### [Problem description]
Please work out how many lines in the entries contain "foldM", then give that number with nothing added.

(Stored items)
(* ===== verification/OvpnKeyFile.v ===== *)
(** * OpenVPN: static key files

    Models [read_key_file], [write_key_file], [generate_key_random] without a key
    type, and the key direction functions of [openvpn/src/src/openvpn/crypto.c].

    What the system calls do is an argument: the content of the file read, and
    the random bytes of the keys made; the result of writing is the content of
    the file.  The parser's counters are at most the length of the file, which
    is an [int]. *)
From Stdlib Require Import String Ascii.
From S2P Require Import Prelude OvpnBuffer OvpnFrame OvpnCrypto OvpnKey.
#[local] Open Scope bool_scope.
#[local] Open Scope Z_scope.

Definition text (s : string) : list Z :=
  map (λ c, Z.of_nat (nat_of_ascii c)) (list_ascii_of_string s).

Definition static_key_head : list Z := text "-----BEGIN OpenVPN Static key V1-----".
Definition static_key_foot : list Z := text "-----END OpenVPN Static key V1-----".

(** ** Reading *)

Definition RKF_MUST_SUCCEED : Z := 1.
Definition RKF_INLINE : Z := 2.

Definition PARSE_INITIAL : Z := 0.
Definition PARSE_HEAD : Z := 1.
Definition PARSE_DATA : Z := 2.
Definition PARSE_DATA_COMPLETE : Z := 3.
Definition PARSE_FOOT : Z := 4.
Definition PARSE_FINISHED : Z := 5.

(** [hex_byte] up to [hb_index]; [out] as the distance [count] from [key2->keys]. *)
Record parser := Parser {
  p_hex : list Z;
  p_line_num : Z;
  p_line_index : Z;
  p_match : Z;
  p_count : Z;
  p_state : Z;
  p_keys : list Z;
}.

Definition set_state (m s : Z) (p : parser) : parser :=
  Parser (p_hex p) (p_line_num p) (p_line_index p) m (p_count p) s (p_keys p).

(** ["%x"] of hexadecimal digits. *)
Definition hex_val (c : Z) : Z :=
  if isdigit c then c - 48 else if isupper c then c - 55 else c - 87.

(** The first character of a line. *)
Definition first_char (c : Z) (p : parser) : parser :=
  if decide (p_line_index p = 0) then
    let s := if decide (p_state p = PARSE_HEAD) then PARSE_DATA else p_state p in
    let s := if decide ((s = PARSE_DATA ∨ s = PARSE_DATA_COMPLETE) ∧ c = 45) then PARSE_FOOT else s in
    set_state (p_match p) s p
  else p.

(** Comparing the line with [txt], to enter state [next] when all of it matched. *)
Definition compare_line (txt : list Z) (next c : Z) (p : parser) : parser :=
  let n := Z.of_nat (length txt) in
  if decide (p_line_index p < n ∧ txt !! Z.to_nat (p_line_index p) = Some c) then
    let m := p_match p + 1 in
    set_state m (if decide (m = n) then next else p_state p) p
  else p.

Definition read_digit (c : Z) (p : parser) : outcome parser :=
  if isxdigit c then
    match p_hex p with
    | [d] =>
        mem ← fill (Z.to_nat (p_count p)) [u8 (16 * hex_val d + hex_val c)] (p_keys p);
        let count := p_count p + 1 in
        Ret (Parser [] (p_line_num p) (p_line_index p) (p_match p) count
               (if decide (count = keylen) then PARSE_DATA_COMPLETE else p_state p) mem)
    | [] => Ret (Parser [c] (p_line_num p) (p_line_index p) (p_match p) (p_count p) (p_state p) (p_keys p))
    | _ => Abort
    end
  else if isspace c then Ret p
  else Abort.

Definition next_index (p : parser) : parser :=
  Parser (p_hex p) (p_line_num p) (p_line_index p + 1) (p_match p) (p_count p) (p_state p) (p_keys p).

Definition parse_char (c : Z) (p : parser) : outcome parser :=
  if decide (c = 10)
  then Ret (Parser (p_hex p) (p_line_num p + 1) 0 0 (p_count p) (p_state p) (p_keys p))
  else
    let p := first_char c p in
    let p := if decide (p_state p = PARSE_INITIAL)
             then compare_line static_key_head PARSE_HEAD c p else p in
    let p := if decide (p_state p = PARSE_FOOT)
             then compare_line static_key_foot PARSE_FINISHED c p else p in
    p ← (if decide (p_state p = PARSE_DATA) then read_digit c p else Ret p);
    Ret (next_index p).

(** The bytes to parse: a string with its NUL, or a file's content. *)
Definition key_bytes (flags : Z) (file : option (list Z)) : outcome (list Z) :=
  match file with
  | None => Abort
  | Some d =>
      if decide (Z.land flags RKF_INLINE ≠ 0) then
        n ← strlen_at d;
        size ← int (Z.of_nat n + 1);
        _ ← buf_set_read d size;
        Ret (take (n + 1) d)
      else if decide (Z.of_nat (length d) < 2048) then Ret d else Abort
  end.

Definition read_key_file (flags : Z) (file : option (list Z)) : outcome key2 :=
  bs ← key_bytes flags file;
  p ← foldM parse_char bs (Parser [] 1 0 0 0 PARSE_INITIAL (replicate (Z.to_nat keylen) 0));
  let n := Z.quot (p_count p) onekeylen in
  ASSERT (0 ≤ n ∧ n ≤ 2);;
  (if decide (Z.land flags RKF_MUST_SUCCEED ≠ 0)
   then if decide (n = 0 ∨ p_state p ≠ PARSE_FINISHED) then Abort else Ret tt
   else Ret tt);;
  Ret (Key2 n (p_keys p)).

(** ** Writing *)

(** [generate_key_random (&key, NULL)], with the random bytes. *)
Definition generate_key_random (r : list Z * list Z) : outcome key :=
  c ← fill 0 (fst r) (k_cipher key_clear);
  h ← fill 0 (snd r) (k_hmac key_clear);
  Ret (Key c h).

Definition bytes_per_line : Z := 16.

Definition write_body (r : list Z * list Z) (st : buffer * Z) : outcome (buffer * Z) :=
  let '(out, nbits) := st in
  k ← generate_key_random r;
  mem ← format_hex_ex (k_cipher k ++ k_hmac k) 0 bytes_per_line (Some [10]);
  fmt ← c_string mem;
  nbits ← int (nbits + onekeylen * 8);
  '(_, out) ← buf_printf (fmt ++ [10]) out;
  Ret (out, nbits).

(** [buf_write_string_file]: the bytes written. *)
Definition buf_string (b : buffer) : outcome (list Z) :=
  d ← of_option (data b);
  c_string (drop (Z.to_nat (offset b)) d).

(** The content of the file, and the number of random bits. *)
Definition write_key_file (random : list (list Z * list Z)) : outcome (list Z * Z) :=
  out ← alloc_buf 2048;
  nbits_head_text ← alloc_buf 128;
  '(_, out) ← buf_printf (static_key_head ++ [10]) out;
  '(out, nbits) ← foldM write_body random (out, 0);
  '(_, out) ← buf_printf (static_key_foot ++ [10]) out;
  '(_, nbits_head_text) ← buf_printf
    (text "#" ++ [10] ++ text "# " ++ decimal 10 nbits ++ text " bit OpenVPN static key" ++ [10] ++
     text "#" ++ [10]) nbits_head_text;
  s1 ← buf_string nbits_head_text;
  s2 ← buf_string out;
  Ret (s1 ++ s2, nbits).

(** ** Directions *)

Definition KEY_DIRECTION_BIDIRECTIONAL : Z := 0.
Definition KEY_DIRECTION_NORMAL : Z := 1.
Definition KEY_DIRECTION_INVERSE : Z := 2.

Definition ascii2keydirection (str : option (list Z)) : Z :=
  match str with
  | None => KEY_DIRECTION_BIDIRECTIONAL
  | Some s =>
      if decide (s = text "0") then KEY_DIRECTION_NORMAL
      else if decide (s = text "1") then KEY_DIRECTION_INVERSE
      else -1
  end.

Definition keydirection2ascii (kd : Z) (remote : bool) : outcome (option (list Z)) :=
  if decide (kd = KEY_DIRECTION_BIDIRECTIONAL) then Ret None
  else if decide (kd = KEY_DIRECTION_NORMAL) then Ret (Some (if remote then text "1" else text "0"))
  else if decide (kd = KEY_DIRECTION_INVERSE) then Ret (Some (if remote then text "0" else text "1"))
  else Abort.

Record key_direction_state := KDS { out_key : Z; in_key : Z; need_keys : Z }.
Definition key_direction_state_init (key_direction : Z) : outcome key_direction_state :=
  if decide (key_direction = KEY_DIRECTION_NORMAL) then Ret (KDS 0 1 2)
  else if decide (key_direction = KEY_DIRECTION_INVERSE) then Ret (KDS 1 0 2)
  else if decide (key_direction = KEY_DIRECTION_BIDIRECTIONAL) then Ret (KDS 0 0 1)
  else Abort.
(* ===== verification/OvpnKeyProofs.v ===== *)
(** * OpenVPN: keys, proved

    How text is formatted, the static key file written ([key_file]) and what the
    parser makes of its parts. *)
From Stdlib Require Import String.
From S2P Require Import Prelude OvpnBuffer OvpnPacketId OvpnFrame OvpnCrypto OvpnKey OvpnKeyFile.
#[local] Open Scope string_scope.
#[local] Open Scope list_scope.
#[local] Open Scope bool_scope.
#[local] Open Scope Z_scope.

(** ** Formatted output *)

Definition no_nul (s : list Z) : Prop := Forall (λ c, 0 < c < 256) s.

Lemma c_string_nul s r : no_nul s → c_string (s ++ 0 :: r) = Ret s.
Proof.
  intros Hs. unfold c_string. rewrite strlen_at_app by (eapply Forall_impl; [exact Hs|]; cbn; lia). bret. by rewrite take_app_length.
Qed.

Lemma no_nul_bytes s : no_nul s → Forall is_byte s.
Proof. intros Hs. eapply Forall_impl; [exact Hs|]. unfold is_byte. cbn. lia. Qed.

(** The last byte of the memory is set to 0, which changes no text. *)
Lemma poke_last pre c s q :
  ∃ q', length q' = length q ∧
    poke (capacity (mkbuf pre c (s ++ 0 :: q)) - 1) [0] (mkbuf pre c (s ++ 0 :: q)) =
    Ret (tt, mkbuf pre c (s ++ 0 :: q')).
Proof.
  assert (∃ u x, 0 :: q = u ++ [x]) as (u & x & Eu).
  { destruct (exists_last (l := 0 :: q)) as (u & x & ->); [done|]. by exists u, x. }
  assert (∃ q', u ++ [0] = 0 :: q' ∧ length q' = length q) as (q' & Eq & Hl).
  { destruct u as [|y u]; injection Eu as <- Eu; [exists []; by rewrite Eu|].
    exists (u ++ [0]). split; [done|]. rewrite Eu, !length_app. done. }
  exists q'. split; [done|]. rewrite Eu, <- Eq. unfold poke, set_data, mkbuf.
  cbn [data capacity offset len of_option]. bret.
  rewrite decide_True by (rewrite !length_app; cbn [length]; lia).
  replace (Z.to_nat _) with (length (pre ++ c ++ s ++ u)) by (rewrite !length_app; cbn [length]; lia).
  assert (pre ++ c ++ s ++ u ++ [x] = (pre ++ c ++ s ++ u) ++ [x] ++ []) as ->
    by (by rewrite app_nil_r, <- !app_assoc).
  rewrite fill_mid by (done || (repeat constructor; unfold is_byte; lia)). bret. do 2 f_equal.
  f_equal; [rewrite !length_app; cbn [length]; lia|by rewrite app_nil_r, <- !app_assoc].
Qed.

### [Problem solution]
2